[Stored data]
(** * PyPlug: routing of attribute access through a socket to its plugs

    A shallow embedding of [pyplug/pyplug.py].  Python objects live in a
    store indexed by object identity; the methods of [Socket] and [Plug]
    are state transformers over that store that either return, or raise a
    Python exception.

    What the embedding covers:
    - [Socket.__getattr__] is the method Python calls for a name that the
      ordinary lookup does not find on the socket, so a read below is a
      read of a name other than the socket's own attributes and methods;
      [Socket.__setattr__] is called for every assignment.
    - Attribute access on a plug is a lookup in, or an update of, the
      plug's attribute table.  The [_supplies] dict is kept apart as a
      typed field: reading it through [getattr] gives the dict.  An
      assignment to one of the attributes that Python does not store in
      the instance dict behaves as in Python: [__class__] and [__weakref__]
      raise, and so does [__dict__] with anything but a dict.  The two
      assignments that replace the plug's bookkeeping, to [_supplies] and
      of a dict to [__dict__], leave the typed store and have the outcome
      [Unmodelled].
    - The hooks [connected] and [disconnected] are parameters: any state
      transformer a subclass may put there. *)

From stdpp Require Import base functions gmap list strings sorting.
From Equations Require Import Equations.
From Equations.Prop Require Import Logic.

Open Scope string_scope.
Open Scope list_scope.
Open Scope Z_scope.

(** ** Object model *)

(** Object identities ([id(obj)] in Python). *)
Definition plug_id := nat.
Definition socket_id := nat.

(** The values that the model stores in attributes. [VDict] is what
    reading a plug's own [_supplies] attribute gives. *)
Inductive value :=
| VNone
| VInt (z : Z)
| VStr (s : string)
| VSocket (s : socket_id)
| VDict (d : gmap string string).

(** The exceptions the code can raise: the [ValueError] of
    [_find_supplies] with its message, the [AttributeError] of a failed
    [getattr] or [setattr] on a plug, and the [TypeError] of a [setattr]
    that Python rejects for the value. *)
Inductive exn :=
| ValueError (msg : string)
| AttributeError (attr : string)
| TypeError (attr : string).

(** A [Socket] instance: [_connections] is the [defaultdict(list)] from
    priority to the plugs connected at that priority (a Python dict has
    each key once, and nothing below depends on the insertion order of the
    keys, see [_compile_connections]); [_compiled_connections] is the
    flattened list. *)
Record socket_state := MkSocket {
  _connections : gmap Z (list plug_id);
  _compiled_connections : list plug_id
}.

(** A [Plug] instance: the [_supplies] dict (alias to attribute name) and
    the table [attrs] in which [getattr] and [setattr] resolve every other
    attribute name of the plug, [socket] among them. *)
Record plug_state := MkPlug {
  _supplies : gmap string string;
  attrs : gmap string value
}.

Record world := MkWorld {
  sockets : socket_id → socket_state;
  plugs : plug_id → plug_state
}.

(** ** Outcomes of a call *)

(** A call returns a value, or raises an exception; both leave a store
    behind (Python does not roll back on an exception).  [Unmodelled] is
    the outcome of the steps the typed store cannot follow: a [setattr]
    that replaces a plug's [_supplies] dict, or its whole instance dict,
    by another object. *)
Inductive result (A : Type) :=
| Return (a : A) (w : world)
| Raise (e : exn) (w : world)
| Unmodelled.
Arguments Return {A} a w.
Arguments Raise {A} e w.
Arguments Unmodelled {A}.

Definition M (A : Type) := world → result A.

Definition ret {A} (a : A) : M A := λ w, Return a w.
Definition raise {A} (e : exn) : M A := λ w, Raise e w.
Definition bind {A B} (m : M A) (k : A → M B) : M B :=
  λ w, match m w with
       | Return a w' => k a w'
       | Raise e w' => Raise e w'
       | Unmodelled => Unmodelled
       end.

(** stdpp's monad notations [x ← m; k] and [m ;; k] for [M]. *)
Global Instance M_ret : MRet M := @ret.
Global Instance M_bind : MBind M := λ A B k m, bind m k.

(** The store a call leaves behind. *)
Definition final_world {A} (r : result A) : option world :=
  match r with
  | Return _ w => Some w
  | Raise _ w => Some w
  | Unmodelled => None
  end.

(** ** Attribute access on a plug: [getattr(plug, attr)], [setattr(plug, attr, value)] *)

(** [getattr] on a plug: the [_supplies] dict, or the entry of the plug's
    attribute table, or [AttributeError].  The table stands for the
    instance attributes; what Python would find on the class only (the
    methods of [Plug], [__class__]) is not listed in it. *)
Definition getattr (p : plug_id) (attr : string) : M value :=
  λ w, if decide (attr = "_supplies") then Return (VDict (_supplies (plugs w p))) w
       else match attrs (plugs w p) !! attr with
            | Some v => Return v w
            | None => Raise (AttributeError attr) w
            end.

Definition set_plug (p : plug_id) (st : plug_state) (w : world) : world :=
  MkWorld (sockets w) (<[p := st]> (plugs w)).

Definition set_socket (s : socket_id) (st : socket_state) (w : world) : world :=
  MkWorld (<[s := st]> (sockets w)) (plugs w).

(** The attribute is an ordinary one, stored in the instance dict and
    apart from the plug's bookkeeping. *)
Definition plain (attr : string) : Prop :=
  attr ≠ "_supplies" ∧ attr ≠ "__dict__" ∧ attr ≠ "__class__" ∧ attr ≠ "__weakref__".

(** [setattr] on an instance of [Plug], a class without [__slots__] or
    [__setattr__]: an ordinary name goes into the instance dict;
    [__class__] must be a class, which no value of the model is;
    [__dict__] must be a dict; [__weakref__] is not writable. *)
Definition setattr (p : plug_id) (attr : string) (v : value) : M unit :=
  λ w, if decide (attr = "_supplies") then Unmodelled
       else if decide (attr = "__dict__") then
         match v with
         | VDict _ => Unmodelled
         | _ => Raise (TypeError attr) w
         end
       else if decide (attr = "__class__") then Raise (TypeError attr) w
       else if decide (attr = "__weakref__") then Raise (AttributeError attr) w
       else Return tt
              (set_plug p (MkPlug (_supplies (plugs w p))
                                  (<[attr := v]> (attrs (plugs w p)))) w).

(** ** class Plug *)

Module Plug.

(** [__init__]: [self.socket = None; self._supplies = {}].  The two
    assignments touch no other attribute of the object. *)
Definition __init__ (self : plug_id) : M unit :=
  λ w, Return tt
         (set_plug self (MkPlug ∅ (<["socket" := VNone]> (attrs (plugs w self)))) w).

(** The two hooks of the base class are [pass]. *)
Definition connected (self : plug_id) : M unit := ret tt.
Definition disconnected (self : plug_id) : M unit := ret tt.

(** Python's truth test on the [alias] argument: [None] and the empty
    string are the falsy ones. *)
Definition truthy (alias : option string) : bool :=
  match alias with
  | None => false
  | Some a => negb (String.eqb a "")
  end.

(** [supply(name, alias=None)]. *)
Definition supply (self : plug_id) (name : string) (alias : option string) : M unit :=
  λ w, let alias := if truthy alias then default name alias else name in
       Return tt
         (set_plug self (MkPlug (<[alias := name]> (_supplies (plugs w self)))
                                (attrs (plugs w self))) w).

End Plug.

(** The hook methods that [plug.connected()] and [plug.disconnected()]
    resolve to: a subclass of [Plug] may override them with any code. *)
Record hooks := MkHooks {
  on_connected : plug_id → M unit;
  on_disconnected : plug_id → M unit
}.

Definition base_hooks : hooks := MkHooks Plug.connected Plug.disconnected.

(** ** class Socket *)

(** [list.remove(x)]: drop the first occurrence, [None] for the
    [ValueError] of an absent element. *)
Fixpoint list_remove (x : plug_id) (l : list plug_id) : option (list plug_id) :=
  match l with
  | [] => None
  | y :: l' => if decide (y = x) then Some l'
               else cons y <$> list_remove x l'
  end.

Lemma list_remove_length x l l' :
  list_remove x l = Some l' → (length l' < length l)%nat.
Proof.
  revert l'. induction l as [|y l IH]; intros l'; simpl; [done|].
  case_decide.
  - intros [= <-]. lia.
  - destruct (list_remove x l) as [l0|]; simpl; [|done].
    intros [= <-]. specialize (IH _ eq_refl). simpl. lia.
Qed.

(** The loop [while True: try: l.remove(plug) except ValueError: break]. *)
Equations remove_until_absent (x : plug_id) (l : list plug_id) : list plug_id
  by wf (length l) lt :=
remove_until_absent x l with inspect (list_remove x l) := {
  | exist _ (Some l') Hrm => remove_until_absent x l'
  | exist _ None _ => l
}.
Next Obligation. by apply list_remove_length in Hrm. Qed.

(** [sorted(d.items())] for a dict with integer keys: tuples compare on
    their first component, and no two items share a key. *)
Definition item_le (a b : Z * list plug_id) : Prop := a.1 ≤ b.1.
Global Instance item_le_dec : RelDecision item_le.
Proof. intros a b. unfold item_le. apply _. Defined.

Definition sorted_items (d : gmap Z (list plug_id)) : list (Z * list plug_id) :=
  merge_sort item_le (map_to_list d).

(** The list that the loop of [_compile_connections] builds: it starts
    empty and is extended by the connections of each item in turn. *)
Definition compile_order (d : gmap Z (list plug_id)) : list plug_id :=
  foldl (λ compiled item, compiled ++ item.2) [] (sorted_items d).

(** The generator [_find_supplies(name)] together with the [for] loop that
    consumes it: the loop body runs at each [yield], between two steps of
    the generator, and the [raise] comes after the last connection.
    [conns] is the list object the generator iterates over, [supplied] its
    local flag, and [acc] what the consuming loop carries along. *)
Definition not_supplied (name : string) : exn :=
  ValueError ("The property `" +:+ name +:+ "` is not supplied to this socket.").

Fixpoint for_supplies {A} (name : string) (body : A → plug_id → string → M A)
    (conns : list plug_id) (supplied : bool) (acc : A) : M A :=
  match conns with
  | [] => if supplied then mret acc else raise (not_supplied name)
  | connection :: rest =>
      λ w, match _supplies (plugs w connection) !! name with
           | Some attr =>
               (acc' ← body acc connection attr;
                for_supplies name body rest true acc') w
           | None => for_supplies name body rest supplied acc w
           end
  end.

Module Socket.

Definition __init__ (self : socket_id) : M unit :=
  λ w, Return tt (set_socket self (MkSocket ∅ []) w).

(** [self._connections[priority].append(plug)] on the [defaultdict]. *)
Definition append_connection (self : socket_id) (priority : Z) (plug : plug_id) : M unit :=
  λ w, let st := sockets w self in
       Return tt
         (set_socket self
            (MkSocket (<[priority := default [] (_connections st !! priority) ++ [plug]]>
                         (_connections st))
                      (_compiled_connections st)) w).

_What you have to do_.
Reproduce the lines above, beginning at the line with "v => Return v w" and stopping after the line with "MkWorld (<[s := st]>", exactly as they are.

_Task response_.
            | Some v => Return v w
            | None => Raise (AttributeError attr) w
            end.

Definition set_plug (p : plug_id) (st : plug_state) (w : world) : world :=
  MkWorld (sockets w) (<[p := st]> (plugs w)).

Definition set_socket (s : socket_id) (st : socket_state) (w : world) : world :=
  MkWorld (<[s := st]> (sockets w)) (plugs w).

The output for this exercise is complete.